**ASSIGNMENT**: There is one span to output from the data below: the lines starting at the line with "LastHeartbeat : option" and ending at the line with "Record TaskLog : Type". Output it exactly, ends included, nothing more.

**INFORMATION SHOWN**:
(** ** Rows *)

Record Task : Type := mkTask {
  t_ID : Z; t_Name : string; t_Type : string; t_Config : string;
  CronExpression : string;
  TimeoutSeconds : Z; RetryCount : Z; RetryInterval : Z;
  t_IsEnabled : bool; t_Status : string; t_DomainID : Z;
  WebhookID : option Z;
  WebhookEvents : list string;   (** the decoded JSON array of the column *)
  AssignedExecutorID : Z; CreatedBy : Z;
  t_CreatedAt : Z; t_UpdatedAt : Z;
}.

(** [start_time], [end_time]: [None] is NULL or the empty string. *)
Record TaskExecution : Type := mkExecution {
  x_ID : Z; x_TaskID : Z; ExecutionID : string;
  ExecutorID : Z;                (** 0 is NULL *)
  x_Status : string;
  StartTime : option Z; EndTime : option Z;
  Output : string; Error : string; RetryTimes : Z; x_CreatedAt : Z;
  Progress : Z; ProgressMsg : string; x_UpdatedAt : Z;
}.

Record Executor : Type := mkExecutor {
  e_ID : Z; e_Name : string; Address : string; e_Status : string;
  LastHeartbeat : option Z; Capacity : Z; CurrentLoad : Z; IsGlobal : bool;
  e_CreatedAt : Z; e_UpdatedAt : Z;
}.

Record DomainExecutor : Type := mkDomainExecutor { de_domain : Z; de_executor : Z }.

Record TaskLog : Type := mkTaskLog {
  l_ID : Z; l_ExecutionID : string; l_TaskID : Z; l_ExecutorID : Z;
  NodeID : string; LogLevel : string; Message : string; LogTime : Z;
}.

Record Webhook : Type := mkWebhook {
  w_ID : Z; w_Name : string; w_URL : string; w_Method : string; w_Headers : string; w_Secret : string;
  w_DomainID : Z; w_IsEnabled : bool; w_Description : string; w_CreatedBy : option Z;
  w_CreatedAt : Z; w_UpdatedAt : Z;
}.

**THE ANSWER**:
  LastHeartbeat : option Z; Capacity : Z; CurrentLoad : Z; IsGlobal : bool;
  e_CreatedAt : Z; e_UpdatedAt : Z;
}.

Record DomainExecutor : Type := mkDomainExecutor { de_domain : Z; de_executor : Z }.

Record TaskLog : Type := mkTaskLog {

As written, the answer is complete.